Task goal:
Return the run of lines below that opens with the line containing "rest)) = base" and closes with the line containing "replace (rest +:+", keeping each one exact.

Dataset entries:
(* ===== verification/StoreOpen.v ===== *)
(** * Opening the database

    [Open] and [Close] of [src/internal/storage/store.go]: the name the database
    is opened under, the settings of its connections, the migrations, and what is
    left open when a step fails.  SQLite and its driver are parameters: which file
    a name means is documented by SQLite (URI filenames), and the [_pragma]
    parameters by the driver. *)

From S2P Require Import Prelude GoErrors Db Storage.
From Stdlib Require Import Ascii.

(** ** SQLite *)

(** [net/url.ParseQuery] on a query without escapes: the values of one key. *)
Fixpoint split_at (sep : ascii) (s cur : list ascii) : list (list ascii) :=
  match s with
  | [] => [rev cur]
  | c :: s' => if bool_decide (c = sep) then rev cur :: split_at sep s' [] else split_at sep s' (c :: cur)
  end.

Fixpoint cut_at (sep : ascii) (s : list ascii) : list ascii * list ascii :=
  match s with
  | [] => ([], [])
  | c :: s' => if bool_decide (c = sep) then ([], s') else let '(a, b) := cut_at sep s' in (c :: a, b)
  end.

Definition query_values (key q : string) : list string :=
  omap (fun part => let '(k, v) := cut_at "="%char part in
                    if bool_decide (String.string_of_list_ascii k = key) then Some (String.string_of_list_ascii v) else None)
    (split_at "&"%char (String.list_ascii_of_string q) []).

Definition avoids (cs : list ascii) (s : string) : Prop := Forall (fun c => c ∉ cs) (String.list_ascii_of_string s).

#[global] Instance avoids_dec cs s : base.Decision (avoids cs s).
Proof. unfold avoids. apply _. Defined.

(** A path that means itself in a URI, and a query that needs no decoding. *)
Definition plain : string -> Prop := avoids ["?"; "#"; "%"]%char.
Definition unescaped : string -> Prop := avoids ["%"; "+"; ";"]%char.

(** Which file a name opens, and the PRAGMA statements run on each connection. *)
Class Sqlite := {
  uri_file : string -> string;
  conn_pragmas : string -> list string
}.

(** From SQLite's documentation: the path of a [file:] name ends at the first
    question mark or number sign.  From the driver's: the query is what follows
    the first question mark, and every [_pragma] in it is run. *)
Class SqliteLaws (S : Sqlite) := {
  uri_path p q : plain p -> uri_file ("file:" +:+ p +:+ "?" +:+ q) = p;
  uri_fragment p f : plain p -> uri_file ("file:" +:+ p +:+ "#" +:+ f) = p;
  uri_pragmas p q : avoids ["?"%char] p -> unescaped q ->
    conn_pragmas ("file:" +:+ p +:+ "?" +:+ q) = query_values "_pragma" q
}.

(** ** store.go *)

Definition dsn_options : string :=
  "_pragma=journal_mode(WAL)&_pragma=busy_timeout(5000)&_pragma=foreign_keys(1)&_pragma=synchronous(NORMAL)&_txlock=immediate".

Definition dsn (path : string) : string := "file:" +:+ path +:+ "?" +:+ dsn_options.

Record Store := mkStore { sd_name : string; sd_path : string }.

(** The databases there are, and how many handles are open. *)
Record Disk := mkDisk { dk_schema : gmap string Schema; dk_handles : Z }.

(** What goes wrong: creating the directory, finding the driver, the first
    connection, statements of the migration. *)
Record open_faults := mkOpenFaults {
  of_mkdir : option error;
  of_driver : option error;
  of_ping : option error;
  of_migration : list bool
}.

Definition schema_at (f : string) (d : Disk) : Schema := default (mkSchema 0 []) (dk_schema d !! f).

Section Open.
Context `{Sqlite}.

(** The first connection creates the file if it is missing. *)
Definition Open (path : string) (f : open_faults) (d : Disk) : res Store * Disk :=
  match of_mkdir f with
  | Some e => (Err (EWrap "create state directory" e), d)
  | None =>
      match of_driver f with
      | Some e => (Err (EWrap "open database" e), d)
      | None =>
          let opened := mkDisk (dk_schema d) (dk_handles d + 1) in
          match of_ping f with
          | Some e => (Err (EWrap "open database" e), mkDisk (dk_schema opened) (dk_handles opened - 1))
          | None =>
              let file := uri_file (dsn path) in
              let '(r, s) := migrate (of_migration f) (schema_at file opened) in
              let migrated := mkDisk (<[file := s]> (dk_schema opened)) (dk_handles opened) in
              match r with
              | Err e => (Err e, mkDisk (dk_schema migrated) (dk_handles migrated - 1))
              | Ok _ => (Ok (mkStore (dsn path) path), migrated)
              end
          end
      end
  end.

(** [Close], on the handle of one successful [Open]. *)
Definition Close (s : Store) (d : Disk) : Disk := mkDisk (dk_schema d) (dk_handles d - 1).

Definition Path (s : Store) : string := sd_path s.
End Open.

(** ** Lemmas *)

Lemma string_app_assoc (a b c : string) : (a +:+ b) +:+ c = a +:+ b +:+ c.
Proof. induction a as [|x a IH]; [done|]. exact (f_equal (String.String x) IH). Qed.

Lemma list_ascii_app (a b : string) :
  String.list_ascii_of_string (a +:+ b) = String.list_ascii_of_string a ++ String.list_ascii_of_string b.
Proof. induction a as [|x a IH]; [done|]. exact (f_equal (cons x) IH). Qed.

Lemma avoids_app cs a b : avoids cs (a +:+ b) <-> avoids cs a /\ avoids cs b.
Proof. unfold avoids. by rewrite list_ascii_app, Forall_app. Qed.

Lemma split_at_skip sep l s cur : sep ∉ l -> split_at sep (l ++ s) cur = split_at sep s (rev l ++ cur).
Proof.
  revert cur. induction l as [|c l IH]; intros cur Hn; [done|]. cbn. rewrite bool_decide_eq_false_2 by set_solver.
  rewrite IH by set_solver. by rewrite <- app_assoc.
Qed.

Lemma cut_at_skip sep l s : sep ∉ l -> cut_at sep (l ++ sep :: s) = (l, s).
Proof.
  induction l as [|c l IH]; intros Hn; cbn; [by rewrite bool_decide_eq_true_2|].
  rewrite bool_decide_eq_false_2 by set_solver. by rewrite IH by set_solver.
Qed.

Lemma avoids_not_in cs s c : avoids cs s -> c ∈ cs -> c ∉ String.list_ascii_of_string s.
Proof. unfold avoids. rewrite Forall_forall. intros H Hc Hin. by apply (H c Hin). Qed.

Lemma query_values_cons key k v t :
  avoids ["&"; "="]%char k -> avoids ["&"%char] v ->
  query_values key (k +:+ "=" +:+ v +:+ "&" +:+ t) = (if bool_decide (k = key) then [v] else []) ++ query_values key t.
Proof.
  intros Hk Hv. unfold query_values. rewrite !list_ascii_app.
  set (lk := String.list_ascii_of_string k) in *. set (lv := String.list_ascii_of_string v) in *.
  change (String.list_ascii_of_string "=") with ["="%char]. change (String.list_ascii_of_string "&") with ["&"%char].
  replace (lk ++ ["="%char] ++ lv ++ ["&"%char] ++ String.list_ascii_of_string t)
    with ((lk ++ "="%char :: lv) ++ "&"%char :: String.list_ascii_of_string t) by (by rewrite <- app_assoc).
  rewrite split_at_skip.
  - cbn [split_at]. rewrite bool_decide_eq_true_2 by done. rewrite app_nil_r, rev_involutive. cbn [omap list_omap].
    rewrite cut_at_skip by (apply (avoids_not_in _ _ _ Hk); set_solver).
    unfold lk, lv. rewrite !String.string_of_list_ascii_of_string. by case_bool_decide.
  - rewrite elem_of_app, elem_of_cons. intros [H|[H|H]]; [|done|]; revert H;
      [apply (avoids_not_in _ _ _ Hk)|apply (avoids_not_in _ _ _ Hv)]; set_solver.
Qed.

Definition dsn_rest : string := "_pragma=busy_timeout(5000)&_pragma=foreign_keys(1)&_pragma=synchronous(NORMAL)&_txlock=immediate".

Lemma dsn_rest_values : query_values "_pragma" dsn_rest = ["busy_timeout(5000)"; "foreign_keys(1)"; "synchronous(NORMAL)"].
Proof. vm_compute. reflexivity. Qed.

(** ** Properties *)

Section Properties.
Context `{SQ : Sqlite} {SL : SqliteLaws SQ}.

Lemma dsn_options_unescaped : unescaped dsn_options.
Proof. apply (bool_decide_unpack _). vm_compute. exact I. Qed.

Lemma plain_no_query p : plain p -> avoids ["?"%char] p.
Proof. unfold plain, avoids. intros H. eapply Forall_impl; [exact H|]. set_solver. Qed.

Lemma migrate_Ok faults s : (migrate faults s).1 = Ok tt -> 0 <= user_version s -> user_version (migrate faults s).2 = SchemaVersion.
Proof.
  destruct s as [v a]. cbn [user_version]. intros E Hv.
  destruct (decide (v <= SchemaVersion)) as [Hle|Hgt].
  - assert (v = 0 \/ v = 1 \/ v = 2) as [-> | [-> | ->]] by (change SchemaVersion with 2 in Hle; lia);
      destruct faults as [|[] [|[] [|[] faults]]]; vm_compute in E |- *; congruence.
  - revert E. unfold migrate. destruct (default false _); [done|]. cbn [user_version].
    by replace (v >? SchemaVersion) with true by lia.
Qed.

(** Opening a database whose path has nothing special to a URI in it: it is the
    file of that path and no other that is created or migrated; when [Open]
    succeeds its schema is this build's, one handle is open, and every connection
    waits for the writer, enforces foreign keys and keeps a write-ahead log; when
    it fails, at whatever step, no handle is left open. *)
Theorem Open_spec path f d :
  plain path -> 0 <= user_version (schema_at path d) ->
  let '(r, d') := Open path f d in
  (forall g, g <> path -> dk_schema d' !! g = dk_schema d !! g)
  /\ match r with
     | Err _ => dk_handles d' = dk_handles d
     | Ok s => Path s = path /\ dk_handles d' = dk_handles d + 1
         /\ user_version (schema_at path d') = SchemaVersion
         /\ conn_pragmas (sd_name s) = ["journal_mode(WAL)"; "busy_timeout(5000)"; "foreign_keys(1)"; "synchronous(NORMAL)"]
         /\ dk_handles (Close s d') = dk_handles d
     end.
Proof.
  intros Hp Hv. unfold Open. destruct (of_mkdir f); [done|]. destruct (of_driver f); [done|].
  destruct (of_ping f); [split; [done|cbn; lia]|]. unfold dsn. rewrite uri_path by done.
  pose proof (migrate_Ok (of_migration f) (schema_at path d)) as Hm.
  change (schema_at path (mkDisk (dk_schema d) (dk_handles d + 1))) with (schema_at path d). cbv zeta.
  destruct (migrate _ _) as [[[]|e] s]; cbn [fst snd dk_schema dk_handles] in *.
  - split; [intros g Hg; by rewrite lookup_insert_ne|]. unfold Path, Close, schema_at. cbn.
    rewrite lookup_insert_eq. cbn. split_and!; [done..|by apply Hm| |lia].
    rewrite uri_pragmas by (by apply plain_no_query || apply dsn_options_unescaped). by vm_compute.
  - split; [intros g Hg; by rewrite lookup_insert_ne|lia].
Qed.

(** The path is put into the name as it is.  With a number sign in the state
    directory the name ends there: every database of a state directory that
    begins like this one up to the sign is one and the same file, which is in
    none of these directories. *)
Theorem Open_fragment base r1 r2 :
  plain base ->
  uri_file (dsn (base +:+ "#" +:+ r1)) = base /\ uri_file (dsn (base +:+ "#" +:+ r2)) = base.
Proof.
  intros Hp. unfold dsn.
  assert (forall r, "file:" +:+ (base +:+ "#" +:+ r) +:+ "?" +:+ dsn_options
                    = "file:" +:+ base +:+ "#" +:+ (r +:+ "?" +:+ dsn_options)) as E.
  { intros r. by rewrite !string_app_assoc. }
  rewrite !E. by rewrite !uri_fragment.
Qed.

(** With a question mark in it the connections also lose the first of their
    settings: the write-ahead log. *)
Theorem Open_query base rest :
  plain base -> unescaped rest -> avoids ["&"; "="]%char rest ->
  uri_file (dsn (base +:+ "?" +:+ rest)) = base
  /\ conn_pragmas (dsn (base +:+ "?" +:+ rest)) = ["busy_timeout(5000)"; "foreign_keys(1)"; "synchronous(NORMAL)"].
Proof.
  intros Hp Hu Ha. unfold dsn. rewrite !string_app_assoc.
  assert (unescaped (rest +:+ "?" +:+ dsn_options)) as Hun.
  { apply avoids_app. split; [done|]. apply (bool_decide_unpack _). vm_compute. exact I. }
  rewrite uri_path, uri_pragmas by (done || by apply plain_no_query). split; [done|].
  replace (rest +:+ "?" +:+ dsn_options) with ((rest +:+ "?_pragma") +:+ "=" +:+ "journal_mode(WAL)" +:+ "&" +:+ dsn_rest)
    by (by rewrite string_app_assoc).
  rewrite query_values_cons, dsn_rest_values.
  - rewrite bool_decide_eq_false_2; [done|]. intros E. apply (f_equal String.list_ascii_of_string) in E.
    rewrite list_ascii_app in E. apply (f_equal length) in E. rewrite length_app in E. cbn in E. lia.
  - apply avoids_app. split; [done|]. apply (bool_decide_unpack _). vm_compute. exact I.
  - apply (bool_decide_unpack _). vm_compute. exact I.
Qed.
End Properties.

(** ** Witnesses: names read as documented, escapes apart *)

Fixpoint until (stop : list ascii) (s : list ascii) : list ascii :=
  match s with [] => [] | c :: s' => if bool_decide (c ∈ stop) then [] else c :: until stop s' end.

Definition demo_sqlite : Sqlite := {|
  uri_file s := String.string_of_list_ascii (until ["?"; "#"]%char (drop 5 (String.list_ascii_of_string s)));
  conn_pragmas s := query_values "_pragma" (String.string_of_list_ascii (cut_at "?"%char (String.list_ascii_of_string s)).2)
|}.

Lemma until_skip stop l c s : Forall (fun x => x ∉ stop) l -> c ∈ stop -> until stop (l ++ c :: s) = l.
Proof.
  intros Hl Hc. induction Hl as [|x l Hx _ IH]; cbn; [by rewrite bool_decide_eq_true_2|].
  rewrite bool_decide_eq_false_2 by done. by f_equal.
Qed.

Lemma demo_uri_file p c s :
  plain p -> c ∈ ["?"; "#"]%char -> @uri_file demo_sqlite ("file:" +:+ p +:+ String.String c s) = p.
Proof.
  intros Hp Hc. cbn -[String.app]. rewrite !list_ascii_app.
  change (drop 5 (String.list_ascii_of_string "file:" ++ ?x)) with x. cbn [String.list_ascii_of_string].
  rewrite until_skip by (done || (eapply Forall_impl; [exact Hp|set_solver])).
  apply String.string_of_list_ascii_of_string.
Qed.

#[local] Instance demo_sqlite_laws : SqliteLaws demo_sqlite.
Proof.
  split.
  - intros p q Hp. by apply demo_uri_file; [|left].
  - intros p f Hp. by apply demo_uri_file; [|right; left].
  - intros p q Hp _. cbn -[String.app query_values]. rewrite !list_ascii_app.
    rewrite app_assoc. cbn [String.list_ascii_of_string]. change (["?"%char] ++ ?x) with ("?"%char :: x).
    rewrite cut_at_skip; [cbn [snd]; by rewrite String.string_of_list_ascii_of_string|].
    rewrite elem_of_app. intros [H|H]; [revert H; apply (bool_decide_unpack _); vm_compute; exact I|].
    revert H. apply (avoids_not_in _ _ _ Hp). left.
Qed.

Lemma Open_spec_witness :
  exists s d, @Open demo_sqlite "/var/lib/sar/control.db" (mkOpenFaults None None None []) (mkDisk ∅ 0) = (Ok s, d)
    /\ dk_handles d = 1 /\ @conn_pragmas demo_sqlite (sd_name s) = ["journal_mode(WAL)"; "busy_timeout(5000)"; "foreign_keys(1)"; "synchronous(NORMAL)"].
Proof.
  assert (plain "/var/lib/sar/control.db") as Hp by (apply (bool_decide_unpack _); vm_compute; exact I).
  pose proof (@Open_spec demo_sqlite _ "/var/lib/sar/control.db" (mkOpenFaults None None None []) (mkDisk ∅ 0) Hp (Z.le_refl 0)) as H.
  destruct (Open _ _ _) as [[s|e] d] eqn:E; [|vm_compute in E; discriminate E].
  exists s, d. destruct H as (_ & _ & Hh & _ & Hpr & _). split; [reflexivity|]. split; [exact Hh|exact Hpr].
Defined.

Lemma Open_fragment_witness :
  @uri_file demo_sqlite (dsn "/srv/site#1/control.db") = @uri_file demo_sqlite (dsn "/srv/site#2/control.db").
Proof.
  assert (plain "/srv/site") as Hp by (apply (bool_decide_unpack _); vm_compute; exact I).
  destruct (@Open_fragment demo_sqlite _ "/srv/site" "1/control.db" "2/control.db" Hp) as [E1 E2].
  exact (eq_trans E1 (eq_sym E2)).
Defined.

Lemma Open_query_witness :
  @conn_pragmas demo_sqlite (dsn "/srv/what?/control.db") = ["busy_timeout(5000)"; "foreign_keys(1)"; "synchronous(NORMAL)"].
Proof.
  refine (proj2 (@Open_query demo_sqlite _ "/srv/what" "/control.db" _ _ _)); apply (bool_decide_unpack _); vm_compute; exact I.
Defined.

Result of this exercise:
  uri_file (dsn (base +:+ "?" +:+ rest)) = base
  /\ conn_pragmas (dsn (base +:+ "?" +:+ rest)) = ["busy_timeout(5000)"; "foreign_keys(1)"; "synchronous(NORMAL)"].
Proof.
  intros Hp Hu Ha. unfold dsn. rewrite !string_app_assoc.
  assert (unescaped (rest +:+ "?" +:+ dsn_options)) as Hun.
  { apply avoids_app. split; [done|]. apply (bool_decide_unpack _). vm_compute. exact I. }
  rewrite uri_path, uri_pragmas by (done || by apply plain_no_query). split; [done|].
  replace (rest +:+ "?" +:+ dsn_options) with ((rest +:+ "?_pragma") +:+ "=" +:+ "journal_mode(WAL)" +:+ "&" +:+ dsn_rest)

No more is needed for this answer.